SSP Stratigraphy, Sedimentology and Palaeontology
The 2018 Outstanding Student Poster and PICO (OSPP) Award is awarded to Emma Dunne for the poster/PICO entitled:
The Late Triassic Latitudinal Biodiversity Gradient (Dunne, E. M.; Butler, R. J.)
Click here to download the poster/PICO file.
Emma is PhD student in vertebrate palaeobiology at the University of Birmingham, UK. Her research focuses on the patterns and drivers of terrestrial tetrapod diversity and biogeography from late Palaeozoic to early Mesozoic. Currently there is widespread disagreement about major patterns of tetrapod diversity change during these intervals, stemming from the ongoing debate on the significance of spatial and temporal sampling biases in the fossil record.
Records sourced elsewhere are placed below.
Lemma swp_input_newkeys type seq r k nk : ssh_kex r = Some k -> k_newkeys_in k = Some nk -> c_type (nk_comp nk) <> COMP_DELAYED ->
  swp (kex_input_newkeys type seq) (fun _ r' => exists enc mac cc,
    installed MODE_IN nk enc mac cc (ssh_state r) (ssh_state r') /\ undisturbed (ssh_state r) (ssh_state r')) r.
Proof.
  intros K N C. unfold kex_input_newkeys. apply swp_bind, swp_getkex. intros k1 K1. assert (k1 = k) as -> by congruence.
  assert (forall t h, keeps ssh_state (ssh_dispatch_set t h : SM unit) /\ keeps ssh_kex (ssh_dispatch_set t h : SM unit)) as D.
  { intros t h. unfold ssh_dispatch_set. split; intros x; by case_match. }
  assert (forall t h (s : ssh), ssh_state s = ssh_state r /\ ssh_kex s = ssh_kex r ->
    swp (ssh_dispatch_set t h) (fun _ s' => ssh_state s' = ssh_state r /\ ssh_kex s' = ssh_kex r) s) as W.
  { intros t h s [S1 S2] a s' E. destruct (D t h) as [D1 D2]. specialize (D1 s). specialize (D2 s). rewrite E in D1, D2. cbn in *. split; congruence. }
  apply swp_bind. eapply (swp_mono _ (fun _ s' => ssh_state s' = ssh_state r /\ ssh_kex s' = ssh_kex r)); [|by case_match; [apply W|apply swp_ret]].
  intros [] s1 H1. apply swp_bind. eapply swp_mono; [|by apply W]. intros [] s2 H2. apply swp_bind. eapply swp_mono; [|by apply W].
  intros [] s3 [S3 K3]. apply swp_bind. eapply (swp_mono _ (fun _ s' => s' = s3)).
  2: { unfold sshpkt_get_end. apply swp_bind, swp_getst. case_match; [apply swp_throw|by apply swp_ret]. }
  intros [] ? ->. apply swp_bind. rewrite K in K3. eapply swp_mono; [|by eapply (swp_set_newkeys MODE_IN)].
  intros [] s4 (enc & mac & cc & I & U & _ & _). rewrite S3 in I, U. apply swp_bind.
  eapply (swp_mono _ (fun _ s' => ssh_state s' = ssh_state s4)); [|case_match; [apply swp_keeps, st_strip|by apply swp_ret]].
  intros [] s5 S5. repeat (apply swp_bind, swp_modkex). apply swp_modkex. exists enc, mac, cc. cbn [ssh_state set_ssh_kex]. by rewrite S5.
Qed.

(** ** Sending it *)

Lemma swp_sent_newkeys s k nk : ssh_kex s = Some k -> k_newkeys_out k = Some nk -> c_type (nk_comp nk) <> COMP_DELAYED ->
  swp (packet_sent SSH2_MSG_NEWKEYS) (fun _ s' => exists enc mac cc,
    installed MODE_OUT nk enc mac cc (if k_kex_strict k then mod_ps MODE_OUT (set_ps_seqnr 0) (ssh_state s) else ssh_state s) (ssh_state s') /\
    st_output (ssh_state s') = st_output (ssh_state s)) s.
Proof.
  intros K N C. unfold packet_sent. change (SSH2_MSG_NEWKEYS =? SSH2_MSG_NEWKEYS) with true. cbv iota.
  apply swp_bind, swp_getkex. intros k1 K1. assert (k1 = k) as -> by congruence. apply swp_bind.
  destruct (k_kex_strict k); [apply swp_modst|apply swp_ret]; (eapply swp_mono; [|by eapply (swp_set_newkeys MODE_OUT)]);
    intros [] s1 (enc & mac & cc & I & _ & _ & O); by exists enc, mac, cc.
Qed.

Section Switch.
Context (ks : keys) (sy : sshcipher_ctx -> sshcipher_ctx -> Prop) `{!Link ks sy}.

(** C2: Switching keys.  Two ends linked under the old keys hold the same new
    keys for the direction and agree on strict key exchange.  The sender sends
    NEWKEYS and switches; the message reaches the receiver in any pieces, and
    when the receiver's handler has run, the two ends are linked under the new
    keys, with both sequence numbers 0 in a strict key exchange and otherwise
    both one after the NEWKEYS message, and what the sender sent after it is
    still in the receiver's input.  The message itself is returned unless the
    limit on packets before authentication is exceeded. *)
Theorem newkeys_switch s s1 r kx ky nk enc sy' :
  keys_wf ks -> linked ks sy s r -> idle r -> outgoing s SSH2_MSG_NEWKEYS [] ->
  ssh_kex s = Some kx -> ssh_kex r = Some ky -> k_kex_strict kx = k_kex_strict ky -> k_done ky = false ->
  k_newkeys_out kx = Some nk -> k_newkeys_in ky = Some nk -> nk_enc nk = Some enc -> c_type (nk_comp nk) <> COMP_DELAYED ->
  LinkInit enc sy' ->
  ssh_packet_send2_wrapped s = (Ok tt, s1) ->
  let seq := ps_seqnr (st_p_read (ssh_state r)) in
  0 <= seq < UINT_MAX -> 0 <= ps_packets (st_p_read (ssh_state r)) < UINT_MAX ->
  exists wire, st_output (ssh_state s1) = st_output (ssh_state s) ++ wire /\
  forall chunks last rest,
    st_input (ssh_state r) ++ concat chunks ++ last = wire ++ rest ->
    zlen (st_input (ssh_state r) ++ concat chunks) < zlen wire -> zlen (wire ++ rest) <= SSHBUF_SIZE_MAX ->
  exists r1 r2, deliver_all chunks r = (Ok (replicate (length chunks) no_packet), r1) /\
    deliver last r1 = (ssh_packet_check_rekey_preauth 0;; mret (SSH2_MSG_NEWKEYS, seq)) r2 /\
    forall r3, kex_input_newkeys SSH2_MSG_NEWKEYS seq r2 = (Ok tt, r3) ->
      (exists mac, linked (keys_with nk enc mac) sy' s1 r3) /\
      ps_seqnr (st_p_send (ssh_state s1)) = (if k_kex_strict kx then 0 else seq + 1) /\
      st_input (ssh_state r3) = rest /\ st_packlen (ssh_state r3) = 0.
Proof.
  intros W K I O Kx Ky Hst Hd Nx Ny En Hc LI H seq Hs Hp.
  unfold ssh_packet_send2_wrapped in H. rewrite (bind_ok getst _ s _ s eq_refl) in H. cbv beta zeta in H.
  rewrite (outgoing_type _ _ _ O) in H. destruct (bind_inv_ok _ _ _ _ _ H) as ([] & se & E & H2). clear H.
  destruct (lk_out _ _ _ _ K) as (ko & Ko & Ao).
  pose proof (kex_emit _ _ _ Ko (kw_comp _ (wf_alike _ _ (symmetry Ao) W)) E) as Ke. rewrite Kx in Ke.
  destruct (swp_sent_newkeys se kx nk Ke Nx Hc _ _ H2) as (e1 & mac & cc & I1 & O1). clear H2.
  destruct (packet_transfer_poll ks sy s se r _ _ W K I O E Hs Hp) as (wire & Hw & T). exists wire. split; [congruence|].
  intros chunks last rest Hc1 Hc2 Hc3. destruct (T chunks last rest Hc1 Hc2 Hc3) as (r1 & r2 & D1 & D2 & L2 & I2 & F1 & F2 & F3 & F4).
  rewrite Ky in F3. rewrite (received_newkeys _ r2 ky F3 Hd) in D2. exists r1. eexists. split_and!; [exact D1|exact D2|]. clear D1 D2 T.
  intros r3 H3. destruct (swp_input_newkeys _ _ (after_newkeys (k_kex_strict ky) r2) ky nk F3 Ny Hc _ _ H3) as (e2 & mac2 & cc2 & J1 & U).
  pose proof (in_enc _ _ _ _ _ _ _ I1). pose proof (in_enc _ _ _ _ _ _ _ J1). assert (e1 = enc /\ e2 = enc) as [-> ->] by (split; congruence).
  pose proof (in_mac _ _ _ _ _ _ _ I1). pose proof (in_mac _ _ _ _ _ _ _ J1). assert (mac2 = mac) as -> by congruence.
  assert (ps_seqnr (st_p_send (ssh_state s1)) = if k_kex_strict kx then 0 else ps_seqnr (st_p_send (ssh_state se))) as Q1.
  { pose proof (in_ps _ _ _ _ _ _ _ I1) as P. cbn in P. rewrite P. by destruct (k_kex_strict kx). }
  assert (ps_seqnr (st_p_read (ssh_state r3)) = if k_kex_strict ky then 0 else ps_seqnr (st_p_read (ssh_state r2))) as Q2.
  { pose proof (in_ps _ _ _ _ _ _ _ J1) as P. cbn in P. rewrite P. unfold after_newkeys. by destruct (k_kex_strict ky). }
  pose proof (lk_seq _ _ _ _ L2) as Q3. split_and!.
  - exists mac. split; [apply keys_are_like, (installed_keys MODE_OUT _ _ _ _ _ _ I1)|apply keys_are_like, (installed_keys MODE_IN _ _ _ _ _ _ J1)| |].
    + exists cc, cc2. split_and!; [apply (in_ctx _ _ _ _ _ _ _ I1)|apply (in_ctx _ _ _ _ _ _ _ J1)|].
      apply link_init; [apply (in_cc _ _ _ _ _ _ _ I1)|apply (in_cc _ _ _ _ _ _ _ J1)].
    + rewrite Q1, Q2, Hst. by rewrite Q3.
  - rewrite Q1, Q3. by rewrite F4.
  - rewrite (un_input _ _ U). unfold after_newkeys. by destruct (k_kex_strict ky).
  - rewrite (un_packlen _ _ U). unfold after_newkeys. by destruct (k_kex_strict ky).
Qed.
End Switch.
End NewKeys.

(** From no encryption to chacha20-poly1305, in a strict key exchange. *)
Module Switching.
#[local] Existing Instance no_crypto.

Definition ready (f : newkeys -> kex -> kex) : M ssh unit :=
  ssh_packet_set_connection;; modkex (fun k => f Sample.nk (set_k_kex_strict true k)).
Definition sender : ssh := fresh (ready (fun nk => set_k_newkeys_out (Some nk));; sshpkt_start SSH2_MSG_NEWKEYS).
Definition receiver : ssh := fresh (ready (fun nk => set_k_newkeys_in (Some nk))).
Definition sent : ssh := (ssh_packet_send2_wrapped sender).2.
Definition kx : kex := default kex_zero (ssh_kex sender).
Definition ky : kex := default kex_zero (ssh_kex receiver).
Definition enc : sshenc := default (mk_enc [] (mk_cipher [] 0 0 0 0 0) false 0 0 0 None None) Sample.enc.
Definition ks : keys := mk_keys None None None 0.
End Switching.

Lemma newkeys_switch_witness :
  exists wire, st_output (ssh_state Switching.sent) = st_output (ssh_state Switching.sender) ++ wire /\
  forall chunks last rest,
    concat chunks ++ last = wire ++ rest -> zlen (concat chunks) < zlen wire -> zlen (wire ++ rest) <= SSHBUF_SIZE_MAX ->
  exists r1 r2, @deliver_all no_crypto chunks Switching.receiver = (Ok (replicate (length chunks) no_packet), r1) /\
    deliver last r1 = (ssh_packet_check_rekey_preauth 0;; mret (SSH2_MSG_NEWKEYS, 0)) r2 /\
    forall r3, kex_input_newkeys SSH2_MSG_NEWKEYS 0 r2 = (Ok tt, r3) ->
      (exists mac, linked (keys_with Sample.nk Switching.enc mac) chacha_sync Switching.sent r3) /\
      ps_seqnr (st_p_send (ssh_state Switching.sent)) = 0 /\
      st_input (ssh_state r3) = rest /\ st_packlen (ssh_state r3) = 0.
Proof.
  apply (@newkeys_switch no_crypto Switching.ks null_sync (@null_link no_crypto Switching.ks eq_refl)
    Switching.sender Switching.sent Switching.receiver Switching.kx Switching.ky Sample.nk Switching.enc chacha_sync).
  - split; [by left|by vm_compute|done|done].
  - split; [apply keys_are_like; vm_compute; reflexivity..| |reflexivity].
    eexists _, _. split_and!; [vm_compute; reflexivity..|]. by constructor.
  - by split.
  - split; [|apply (bool_decide_unpack (Forall (fun b => 0 <= b < 256) _)); vm_compute; exact I|by vm_compute..].
    exists [0; 0; 0; 0; 0]. by split; vm_compute.
  - reflexivity.
  - reflexivity.
  - reflexivity.
  - reflexivity.
  - reflexivity.
  - reflexivity.
  - reflexivity.
  - done.
  - by apply (@chacha_link_init no_crypto).
  - vm_compute. reflexivity.
  - by vm_compute.
  - by vm_compute.
Defined.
Emma uses a diverse range of computational methods, including rigorous sampling standardisation, to address key questions surrounding tetrapod diversity and biogeography including: how ecosystems responded in the aftermath of environmental change; are changes in diversity correlated with major shifts in global climatic conditions; how sampling of the tetrapod fossil record varies in time and space, and to what extent these biases may limit the identification of genuine diversity patterns. Her poster focuses on tetrapod latitudinal diversity during the Late Triassic, and ongoing work involves using climate models to investigate the drivers of these latitudinal patterns.